Atomic-level study provides real-time view of fuel cell catalysts

News

Atomic-level imaging of catalysts by scientists at the US Department of Energy’s Oak Ridge National Laboratory could help manufacturers lower the cost and improve the performance of fuel cells. 

Fuel cells use platinum catalysts that enable the reactions that convert chemical energy into electricity. Alloying platinum with noble metals such as cobalt reduces the overall cost, but these alloyed catalysts can vary in performance.

An ORNL team is said to have used scanning transmission electron microscopy to track atomic reconfigurations in individual platinum-cobalt nanoparticle catalysts as the particles were heated inside the microscope.

Models of platinum-cobalt nanoparticle catalysts illustrate how specific atomic configurations originate and evolve as the particles are heated
Models of platinum-cobalt nanoparticle catalysts illustrate how specific atomic configurations originate and evolve as the particles are heated

The in-situ measurements - acquired in real time in the vacuum of the microscope column - allowed the researchers to collect atomic level data that could not be obtained with conventional microscopy techniques.

The study is published as Surface faceting and elemental diffusion behavior at atomic scale for alloy nanoparticles during in situ annealing in Nature Communications.

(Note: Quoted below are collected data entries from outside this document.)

(** A compiled rule whose template prints "label-1=template" and whose
    static labels set "label-1" to "static". *)
Definition rule_template_override : Rule MatchExpressionList TextTemplate :=
  {| Name := "tmpl"; Labels := {[ "label-1" := "static" ]}; LabelsTemplate := "label-1=template";
     MatchFeatures := [kf1_key1]; MatchAny := [];
     labelsTemplate := Some {| template_text := "label-1=template" |} |}.

(** A rule whose one MatchAny alternative (key-1 exists in domain-1.kf-1)
    matches [snapshot_val1] but whose MatchFeatures (key-2 exists in
    domain-1.kf-1) does not; its static labels set "l" to "v". *)
Definition rule_any_features_nomatch : Rule MatchExpressionList TextTemplate :=
  {| Name := "anyfeat"; Labels := {[ "l" := "v" ]}; LabelsTemplate := "";
     MatchFeatures := [kf1_key2]; MatchAny := [{| MatchAnyFeatures := [kf1_key1] |}];
     labelsTemplate := None |}.

(** A template that prints the line "<list_key>=<name>" for every matched
    feature <name>, as the text [{{range .}}{{range $name, $_ := .}}key={{$name}}]
    followed by a newline and two [{{end}}] would with "key" for
    [list_key].  Go's range visits map keys in sorted order; here they come
    in the order of the map, the same for the one-feature maps of the
    examples. *)
Record FeatureListTemplate := { list_key : string }.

“This is the first time individual nanoparticles have been tracked this way - to image the structural and compositional changes at the atomic level from the start of an annealing process to the finish,” said Karren More, ORNL co-author.

Very small changes in the positions of platinum and cobalt atoms affect the catalyst’s overall activity and selectivity, so annealing – a gradual heating, holding, and cooling process – is often used to modify the alloy’s surface structure. The ORNL in situ microscopy experiments documented exactly what, when and how specific atomic configurations originate and evolve during the annealing process.

“You can anneal something from room temperature to 800 degrees Celsius, but you don’t know at which point you should stop the process to ensure the best catalytic performance,” said lead author Miaofang Chi. “Because you don’t know how the particle evolves, you might be missing the optimum surface configuration.”

The atomic-level detail in the ORNL study is expected to assist researchers and manufacturers who want to fine-tune their catalysts’ atomic structure to meet the demands of a specific application.

“This work paves the way towards designing catalysts through post-synthesis annealing for optimizsed performance,” Chi said in a statement.